Within the lines below, find those that hold the string "error" and copy each one.

(PROVIDED INFORMATION Opens)

(** * Proofs *)

(** ** What a read takes from the connection *)
Lemma conn_read_size n s b e s' : conn_read n s = (b, e, s') → length b + stream_size s' = stream_size s.
Proof.
  unfold conn_read. destruct s as [|[c|x] s]; [by intros [= <- <- <-]| |by intros [= <- <- <-]].
  destruct (length c <=? n) eqn:E; intros [= <- <- <-]; cbn; [done|].
  apply Nat.leb_gt in E. rewrite length_take, length_drop. lia.
Qed.
Lemma alr_Read_size n a b e a' : alr_Read n a = (b, e, a') → length b + stream_size (alr_R a') = stream_size (alr_R a).
Proof.
  unfold alr_Read, limited_Read. destruct (_ <=? 0)%Z.
  - repeat case_match; simplify_eq; intros [= <- <- <-]; done.
  - destruct (conn_read _ _) as [[b0 e0] s0] eqn:E. apply conn_read_size in E.
    case_match; intros [= <- <- <-]; done.
Qed.
Lemma fill_loop_size t r : reader_size (fill_loop t r) = reader_size r.
Proof.
  revert r. induction t as [|t IH]; intros r; simpl; [done|].
  destruct (alr_Read _ _) as [[b e] a] eqn:E. apply alr_Read_size in E.
  unfold reader_size in *. destruct e; [|destruct b; [rewrite IH|]]; cbn; rewrite ?length_app; cbn in *; lia.
Qed.
Lemma fill_size r : reader_size (fill r) = reader_size r.
Proof. apply fill_loop_size. Qed.
(** A [fill] of a reader without a pending error adds data or sets one. *)
Lemma fill_loop_progress t r : b_err r = None → b_err (fill_loop t r) = None →
  length (buf r) < length (buf (fill_loop t r)).
Proof.
  revert r. induction t as [|t IH]; intros r Hr; simpl; [done|].
  destruct (alr_Read _ _) as [[b e] a] eqn:E. destruct e; [done|].
  destruct b as [|x b]; cbn.
  - rewrite app_nil_r. intros H. by apply IH in H.
  - intros _. rewrite length_app. cbn. lia.
Qed.
Lemma alr_Read_length n a b e a' : alr_Read n a = (b, e, a') → length b ≤ n.
Proof.
  unfold alr_Read, limited_Read, conn_read. intros H.
  repeat case_match; simplify_eq; cbn in *; rewrite ?length_take;
    repeat match goal with H : (_ <=? _) = true |- _ => apply Nat.leb_le in H end; lia.
Qed.
Lemma fill_loop_room t r : length (buf r) ≤ bufio_size → length (buf (fill_loop t r)) ≤ bufio_size.
Proof.
  revert r. induction t as [|t IH]; intros r Hr; cbn [fill_loop]; [done|].
  destruct (alr_Read _ _) as [[b e] a] eqn:E. apply alr_Read_length in E.
  assert (length (buf r ++ b) ≤ bufio_size) by (rewrite length_app; lia).
  destruct e; [done|]. destruct b; [by apply IH|done].
Qed.

Lemma IndexByte_Some s c i : IndexByte s c = Some i →
  ∃ a b, s = a ++ (c :: b) ∧ (c ∉ a) ∧ i = length a.
Proof.
  revert i. induction s as [|d s IH]; intros i H; [done|]. simpl in H. case_bool_decide as E.
  - injection H as <-. exists [], s. subst. split; [done|]. split; [apply not_elem_of_nil|done].
  - destruct (IndexByte s c) as [j|]; [|done]. injection H as <-.
    destruct (IH j eq_refl) as (a & b & -> & Ha & ->). exists (d :: a), b.
    split; [done|]. rewrite not_elem_of_cons. split; [|done]. split; [congruence|done].
Qed.
Lemma IndexByte_app a c b : c ∉ a → IndexByte (a ++ c :: b) c = Some (length a).
Proof.
  induction a as [|d a IH]; intros H; cbn [IndexByte app].
  - by rewrite bool_decide_true.
  - rewrite not_elem_of_cons in H. destruct H. rewrite bool_decide_false by congruence. by rewrite IH.
Qed.
Lemma IndexByte_None s c : c ∉ s → IndexByte s c = None.
Proof.
  induction s as [|d s IH]; [done|]. rewrite not_elem_of_cons. intros [? ?]. cbn.
  rewrite bool_decide_false by congruence. by rewrite IH.
Qed.

(** [ReadSlice] returns, takes from the reader what it returns, and without an error
    what it returns ends with the delimiter. *)
Lemma ReadSlice_loop_returns delim : ∀ fuel r,
  (b_err r = None → bufio_size < fuel + length (buf r)) → 1 ≤ fuel →
  ∃ l e r', ReadSlice_loop fuel delim r = Ok (l, e, r') ∧ length l + reader_size r' = reader_size r ∧
            (e = None → ∃ t, l = t ++ [delim]).
Proof.
  induction fuel as [|f IH]; intros r Hf H2; [lia|]. cbn [ReadSlice_loop].
  destruct (IndexByte (buf r) delim) as [i|] eqn:Ei.
  - apply IndexByte_Some in Ei as (a & b & Hb & Ha & ->).
    eexists _, _, _. split; [done|]. unfold reader_size. cbn [buf alr]. rewrite Hb.
    replace (S (length a)) with (length (a ++ [delim])) by (rewrite length_app; cbn; lia).
    replace (a ++ delim :: b) with ((a ++ [delim]) ++ b) by (by rewrite <- app_assoc).
    rewrite take_app_length, drop_app_length. split; [rewrite !length_app; lia|]. by exists a.
  - destruct (b_err r) as [e|] eqn:Er.
    + eexists _, _, _. split; [done|]. split; [done|]. done.
    + specialize (Hf eq_refl). destruct (_ <=? _) eqn:El.
      * eexists _, _, _. split; [done|]. split; [done|]. done.
      * apply Nat.leb_gt in El. destruct (IH (fill r)) as (l & e & r' & HR & Hs & He).
        -- intros Hn. apply fill_loop_progress in Hn; [|done]. unfold fill. lia.
        -- lia.
        -- exists l, e, r'. by rewrite fill_size in Hs.
Qed.
Lemma ReadSlice_returns delim r :
  ∃ l e r', ReadSlice delim r = Ok (l, e, r') ∧ length l + reader_size r' = reader_size r ∧
            (e = None → ∃ t, l = t ++ [delim]).
Proof. apply ReadSlice_loop_returns; lia. Qed.

Lemma ReadByte_size r c r' : ReadByte r = (inl c, r') → S (reader_size r') = reader_size r.
Proof.
  unfold ReadByte.
  assert (reader_size (match buf r, b_err r with [], None => fill r | _, _ => r end) = reader_size r) as <-.
  { destruct (buf r), (b_err r); try done. apply fill_size. }
  destruct (match buf r, b_err r with [], None => fill r | _, _ => r end) as [[|d b] [e|] a]; try done;
    intros [= <- <-]; done.
Qed.
Lemma ReadByte_err_size r e r' : ReadByte r = (inr e, r') → reader_size r' = reader_size r.
Proof.
  unfold ReadByte.
  assert (reader_size (match buf r, b_err r with [], None => fill r | _, _ => r end) = reader_size r) as <-.
  { destruct (buf r), (b_err r); try done. apply fill_size. }
  destruct (match buf r, b_err r with [], None => fill r | _, _ => r end) as [[|d b] [x|] a]; try done;
    intros [= <- <-]; done.
Qed.

Lemma dot_loop_returns : ∀ fuel st r,
  2 * reader_size r + (if decide (st = stateData) then 0 else 1) < fuel →
  ∃ d e r', dot_loop fuel st r = Ok (d, e, r') ∧ reader_size r' ≤ reader_size r.
Proof.
  induction fuel as [|f IH]; intros st r Hf; [lia|]. cbn [dot_loop].
  destruct (decide (st = stateEOF)) as [->|Hst]; [by eexists _, _, _|].
  assert (∀ A (x y : A), match st with stateEOF => x | _ => y end = y) as Hm by (intros; by destruct st).
  rewrite Hm. destruct (ReadByte r) as [[c|e] r'] eqn:E.
  - apply ReadByte_size in E. destruct (dot_step st c) as [[st' out] un] eqn:Ed.
    destruct (IH st' (if un then UnreadByte c r' else r')) as (d & e & r'' & HR & Hs).
    + destruct un.
      * assert (st' = stateData ∧ st ≠ stateData) as [-> Hnd]
          by (destruct st; cbn in Ed; repeat case_bool_decide; simplify_eq; done).
        rewrite decide_True by done. rewrite decide_False in Hf by done.
        change (reader_size (UnreadByte c r')) with (S (reader_size r')). lia.
      * destruct (decide (st' = stateData)), (decide (st = stateData)); lia.
    + rewrite HR. eexists _, _, _. split; [done|].
      assert (reader_size (if un then UnreadByte c r' else r') ≤ reader_size r); [|lia].
      destruct un; [change (reader_size (UnreadByte c r')) with (S (reader_size r')); lia|lia].
  - apply ReadByte_err_size in E. eexists _, _, _. split; [done|]. lia.
Qed.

(PROVIDED INFORMATION Closes)

• WORKED SOLUTION:
(** A [fill] of a reader without a pending error adds data or sets one. *)
(** [ReadSlice] returns, takes from the reader what it returns, and without an error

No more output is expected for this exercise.